(Saved data entries)
(** * A shallow embedding of [model/base_model.py]

    The module implements a schema-driven record layer: value wrappers
    ([BaseValueModel] and its subclasses) and record classes
    ([BaseDataModel] and its subclasses).  Python objects are mutable and
    shared by reference, so the embedding keeps an explicit object store:
    every list, dict, wrapper and record instance lives at an address, and
    the methods of the module are state-passing functions over that store.

    Scope of the embedding.  Scalars are [None], [bool], [int] and [str];
    floats and [datetime] values are not embedded, so the two timestamp
    wrappers are present with their class and attributes but stop where they
    would parse, format or read the clock.  Dict keys are strings.  A class
    of the program is described by its [class_def]; user overrides of methods
    (for instance of [pre_new]) are not embedded, and a method is always the
    one of the class.  The data attributes that the methods read through the
    instance ([self.STRICT_MODE], [self.DATA_DEFAULT_FORMAT],
    [a.EQUALS_IGNORE_KEYS]) are looked up in the instance first, as Python
    does: an entry of that name in [self.__dict__], which only [upgrade] can
    write, shadows the class attribute, and the model does not follow the
    shadowing value.  The operator proxies of
    [LimitedValueModel] ([__eq__], [__bool__], ...) are not followed, and a
    [for] loop runs over the elements its container holds when the loop
    starts.  Whenever a run leaves this fragment the model answers [Beyond],
    never a made-up Python result. *)

From Stdlib Require Import ZArith String List Bool Lia Ascii DecimalString.
From stdpp Require Import base list.
Import ListNotations.

Local Open Scope string_scope.
Local Open Scope list_scope.

(** ** Values, types and objects *)

Definition addr := nat.
Definition cname := string.

(** The wrapper classes of the module. *)
Inductive wclass :=
| C_BaseValueModel
| C_BaseDBValueModel
| C_LimitedValueModel
| C_BetweenValueModel
| C_ComplexValueModel
| C_DateTimeValueModel
| C_DateTimeIntValueModel
| C_FixedValueModel
| C_ListComplexValueModel
| C_NumberBetweenValueModel
| C_ListBetweenValueModel.

(** Runtime types: what [type(v)] can be. *)
Inductive pytype :=
| T_NoneType
| T_bool
| T_int
| T_str
| T_list
| T_dict
| T_type
| T_wrapper (w : wclass)
| T_record (c : cname).

(** A Python value: an immutable scalar, a class object, or a reference to
    a mutable object of the store. *)
Inductive val :=
| VNone
| VBool (b : bool)
| VInt (z : Z)
| VStr (s : string)
| VType (t : pytype)
| VRef (a : addr).

(** Wrapper instances, one constructor per class, carrying the instance
    attributes set by the class's [__init__]. *)
Inductive wrapper :=
| BaseValueModel
| BaseDBValueModel
| LimitedValueModel (default_value : val)
| BetweenValueModel (default_value : val)
| ComplexValueModel (default_value : val) (required : bool)
| DateTimeValueModel (formatter : string) (default_value : val)
    (required : bool)
| DateTimeIntValueModel (default_value : val) (required : bool)
| FixedValueModel (default_value : val) (required : bool)
    (value_cls : option pytype)
| ListComplexValueModel (default_value : val) (required need_size : bool)
    (value_cls : option pytype) (support_dict_value : bool)
| NumberBetweenValueModel (default_value : val) (min max : Z)
| ListBetweenValueModel (default_value : val) (value_list : list val).

(** Objects of the store.  A record instance points to its [__dict__], which
    is a dict object of its own. *)
Inductive obj :=
| OList (items : list val)
| ODict (items : list (string * val))
| OWrapper (w : wrapper)
| ORecord (cls : cname) (dict : addr).

Definition heap := list obj.

(** A record class: its method resolution order (the class itself first),
    its class attributes, and the reserved names that the first call of
    [_check_key_format] caches in [_keys_limited] ([dir(cls)] at that time,
    or the list of a base class that was used before). *)
Record class_def := {
  mro : list cname;
  DATA_DEFAULT_FORMAT : list (string * val);
  STRICT_MODE : bool;
  EQUALS_IGNORE_KEYS : list string;
  _keys_limited : list string
}.

(** Calls of the wrapper contract, recorded in call order (most recent
    first), so that statements can say which of [apply] and [value] ran. *)
Inductive event :=
| CallApply (a : addr) (value : val)
| CallValue (a : addr).

Record state := {
  classes : list (cname * class_def);
  store : heap;
  calls : list event
}.

(** ** Outcomes and the state monad *)

Inductive exn :=
| AssertionError
| ValueError
| RuntimeError
| TypeError
| AttributeError
| KeyError.

(** [OutOfFuel]: the recursion bound of the model was reached.
    [Beyond]: the run left the embedded fragment. *)
Inductive outcome (A : Type) :=
| Ok (a : A)
| Raise (e : exn)
| OutOfFuel
| Beyond.
Arguments Ok {A} a.
Arguments Raise {A} e.
Arguments OutOfFuel {A}.
Arguments Beyond {A}.

Definition M (S A : Type) := S -> outcome A * S.

Definition ret {S A} (a : A) : M S A := fun s => (Ok a, s).
Definition raise {S A} (e : exn) : M S A := fun s => (Raise e, s).
Definition beyond {S A} : M S A := fun s => (Beyond, s).
Definition out_of_fuel {S A} : M S A := fun s => (OutOfFuel, s).

Definition bind {S A B} (c : M S A) (k : A -> M S B) : M S B :=
  fun s =>
    match c s with
    | (Ok a, s') => k a s'
    | (Raise e, s') => (Raise e, s')
    | (OutOfFuel, s') => (OutOfFuel, s')
    | (Beyond, s') => (Beyond, s')
    end.

Notation "'let*' x ':=' c 'in' k" := (bind c (fun x => k))
  (at level 10, x pattern, c at level 100, k at level 200).
Notation "c ';;' k" := (bind c (fun _ => k))
  (at level 100, k at level 200, right associativity).

(** [assert cond] *)
Definition assert {S} (b : bool) : M S unit :=
  if b then ret tt else raise AssertionError.

(** Heap-only computations run inside the program state. *)
Definition lift_heap {A} (c : M heap A) : M state A :=
  fun st =>
    let (r, h) := c (store st) in
    (r, {| classes := classes st; store := h; calls := calls st |}).

Definition hderef (a : addr) : M heap obj :=
  fun h => match h !! a with Some o => (Ok o, h) | None => (Beyond, h) end.
Definition halloc (o : obj) : M heap addr :=
  fun h => (Ok (length h), h ++ [o]).
Definition hstore (a : addr) (o : obj) : M heap unit :=
  fun h => (Ok tt, <[a:=o]> h).

Definition set_store (st : state) (h : heap) : state :=
  {| classes := classes st; store := h; calls := calls st |}.

Definition deref (a : addr) : M state obj :=
  fun st =>
    match store st !! a with
    | Some o => (Ok o, st)
    | None => (Beyond, st)
    end.
Definition alloc (o : obj) : M state addr :=
  fun st => (Ok (length (store st)), set_store st (store st ++ [o])).
Definition put (a : addr) (o : obj) : M state unit :=
  fun st => (Ok tt, set_store st (<[a:=o]> (store st))).

Definition log (e : event) : M state unit :=
  fun st =>
    (Ok tt, {| classes := classes st; store := store st; calls := e :: calls st |}).

(** ** Dicts: insertion-ordered association lists with unique keys *)

Fixpoint dict_get {A} (k : string) (d : list (string * A)) : option A :=
  match d with
  | [] => None
  | (k', v) :: r => if String.eqb k k' then Some v else dict_get k r
  end.

Definition dict_mem {A} (k : string) (d : list (string * A)) : bool :=
  match dict_get k d with Some _ => true | None => false end.

(** [d[k] = v]: overwrite in place, or append a new key. *)
Fixpoint dict_set {A} (k : string) (v : A) (d : list (string * A))
  : list (string * A) :=
  match d with
  | [] => [(k, v)]
  | (k', v') :: r =>
      if String.eqb k k' then (k, v) :: r else (k', v') :: dict_set k v r
  end.

Definition dict_keys {A} (d : list (string * A)) : list string := map fst d.

(** [d.update(e)] *)
Definition dict_update {A} (d e : list (string * A)) : list (string * A) :=
  fold_left (fun acc kv => dict_set (fst kv) (snd kv) acc) e d.

(** [sorted(keys)]: insertion sort under the code-point order of [str]. *)
Fixpoint insert_sorted (k : string) (l : list string) : list string :=
  match l with
  | [] => [k]
  | k' :: r => if String.leb k k' then k :: l else k' :: insert_sorted k r
  end.

Definition sorted (l : list string) : list string :=
  fold_right insert_sorted [] l.

Fixpoint strings_eqb (a b : list string) : bool :=
  match a, b with
  | [], [] => true
  | x :: a', y :: b' => String.eqb x y && strings_eqb a' b'
  | _, _ => false
  end.

(** [str(n)] for the path strings built by the walkers. *)
Definition str_of_nat (n : nat) : string :=
  NilZero.string_of_uint (Nat.to_uint n).

(** ** Runtime types, [isinstance], truthiness and [==] *)

Definition wclass_of (w : wrapper) : wclass :=
  match w with
  | BaseValueModel => C_BaseValueModel
  | BaseDBValueModel => C_BaseDBValueModel
  | LimitedValueModel _ => C_LimitedValueModel
  | BetweenValueModel _ => C_BetweenValueModel
  | ComplexValueModel _ _ => C_ComplexValueModel
  | DateTimeValueModel _ _ _ => C_DateTimeValueModel
  | DateTimeIntValueModel _ _ => C_DateTimeIntValueModel
  | FixedValueModel _ _ _ => C_FixedValueModel
  | ListComplexValueModel _ _ _ _ _ => C_ListComplexValueModel
  | NumberBetweenValueModel _ _ _ => C_NumberBetweenValueModel
  | ListBetweenValueModel _ _ => C_ListBetweenValueModel
  end.

(** The class statements of the module, as method resolution orders. *)
Definition wclass_mro (w : wclass) : list wclass :=
  match w with
  | C_BaseValueModel => [C_BaseValueModel]
  | C_BaseDBValueModel => [C_BaseDBValueModel; C_BaseValueModel]
  | C_LimitedValueModel => [C_LimitedValueModel; C_BaseValueModel]
  | C_BetweenValueModel =>
      [C_BetweenValueModel; C_LimitedValueModel; C_BaseValueModel]
  | C_ComplexValueModel =>
      [C_ComplexValueModel; C_LimitedValueModel; C_BaseValueModel]
  | C_DateTimeValueModel =>
      [C_DateTimeValueModel; C_ComplexValueModel; C_LimitedValueModel;
       C_BaseValueModel]
  | C_DateTimeIntValueModel =>
      [C_DateTimeIntValueModel; C_ComplexValueModel; C_LimitedValueModel;
       C_BaseValueModel]
  | C_FixedValueModel =>
      [C_FixedValueModel; C_ComplexValueModel; C_LimitedValueModel;
       C_BaseValueModel]
  | C_ListComplexValueModel =>
      [C_ListComplexValueModel; C_ComplexValueModel; C_LimitedValueModel;
       C_BaseValueModel]
  | C_NumberBetweenValueModel =>
      [C_NumberBetweenValueModel; C_BetweenValueModel; C_LimitedValueModel;
       C_BaseValueModel]
  | C_ListBetweenValueModel =>
      [C_ListBetweenValueModel; C_BetweenValueModel; C_LimitedValueModel;
       C_BaseValueModel]
  end.

Definition wclass_eqb (a b : wclass) : bool :=
  match a, b with
  | C_BaseValueModel, C_BaseValueModel
  | C_BaseDBValueModel, C_BaseDBValueModel
  | C_LimitedValueModel, C_LimitedValueModel
  | C_BetweenValueModel, C_BetweenValueModel
  | C_ComplexValueModel, C_ComplexValueModel
  | C_DateTimeValueModel, C_DateTimeValueModel
  | C_DateTimeIntValueModel, C_DateTimeIntValueModel
  | C_FixedValueModel, C_FixedValueModel
  | C_ListComplexValueModel, C_ListComplexValueModel
  | C_NumberBetweenValueModel, C_NumberBetweenValueModel
  | C_ListBetweenValueModel, C_ListBetweenValueModel => true
  | _, _ => false
  end.

Definition pytype_eqb (t u : pytype) : bool :=
  match t, u with
  | T_NoneType, T_NoneType | T_bool, T_bool | T_int, T_int | T_str, T_str
  | T_list, T_list | T_dict, T_dict | T_type, T_type => true
  | T_wrapper a, T_wrapper b => wclass_eqb a b
  | T_record a, T_record b => String.eqb a b
  | _, _ => false
  end.

(** [type(v)]; [None] for a dangling reference. *)
Definition type_of (h : heap) (v : val) : option pytype :=
  match v with
  | VNone => Some T_NoneType
  | VBool _ => Some T_bool
  | VInt _ => Some T_int
  | VStr _ => Some T_str
  | VType _ => Some T_type
  | VRef a =>
      match h !! a with
      | Some (OList _) => Some T_list
      | Some (ODict _) => Some T_dict
      | Some (OWrapper w) => Some (T_wrapper (wclass_of w))
      | Some (ORecord c _) => Some (T_record c)
      | None => None
      end
  end.

(** [issubclass(t, u)]: [bool] derives from [int], wrapper classes follow
    [wclass_mro], record classes follow the [mro] of their definition. *)
Definition issubclass (cs : list (cname * class_def)) (t u : pytype) : bool :=
  pytype_eqb t u ||
  match t, u with
  | T_bool, T_int => true
  | T_wrapper a, T_wrapper b => existsb (wclass_eqb b) (wclass_mro a)
  | T_record a, T_record b =>
      match dict_get a cs with
      | Some c => existsb (String.eqb b) (mro c)
      | None => false
      end
  | _, _ => false
  end.

Definition typeof (v : val) : M state pytype :=
  fun st =>
    match type_of (store st) v with
    | Some t => (Ok t, st)
    | None => (Beyond, st)
    end.

(** [isinstance(v, u)] *)
Definition isinstance (v : val) (u : pytype) : M state bool :=
  fun st =>
    match type_of (store st) v with
    | Some t => (Ok (issubclass (classes st) t u), st)
    | None => (Beyond, st)
    end.

Definition T_BaseDataModel : pytype := T_record "BaseDataModel".
Definition T_BaseMGDBDataModel : pytype := T_record "BaseMGDBDataModel".
Definition T_LimitedValueModel : pytype := T_wrapper C_LimitedValueModel.
Definition T_BaseValueModel : pytype := T_wrapper C_BaseValueModel.

Definition str_nonempty (s : string) : bool :=
  match s with EmptyString => false | _ => true end.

■ EXERCISE DETAILS ■
Above are the records; from them, give again exactly the lines from the one containing "fold_right insert_sorted [] l." to the one containing "NilZero.string_of_uint (Nat.to_uint n).", both lines included, and nothing more.

■ YOUR SOLUTION ■
  fold_right insert_sorted [] l.

Fixpoint strings_eqb (a b : list string) : bool :=
  match a, b with
  | [], [] => true
  | x :: a', y :: b' => String.eqb x y && strings_eqb a' b'
  | _, _ => false
  end.

(** [str(n)] for the path strings built by the walkers. *)
Definition str_of_nat (n : nat) : string :=
  NilZero.string_of_uint (Nat.to_uint n).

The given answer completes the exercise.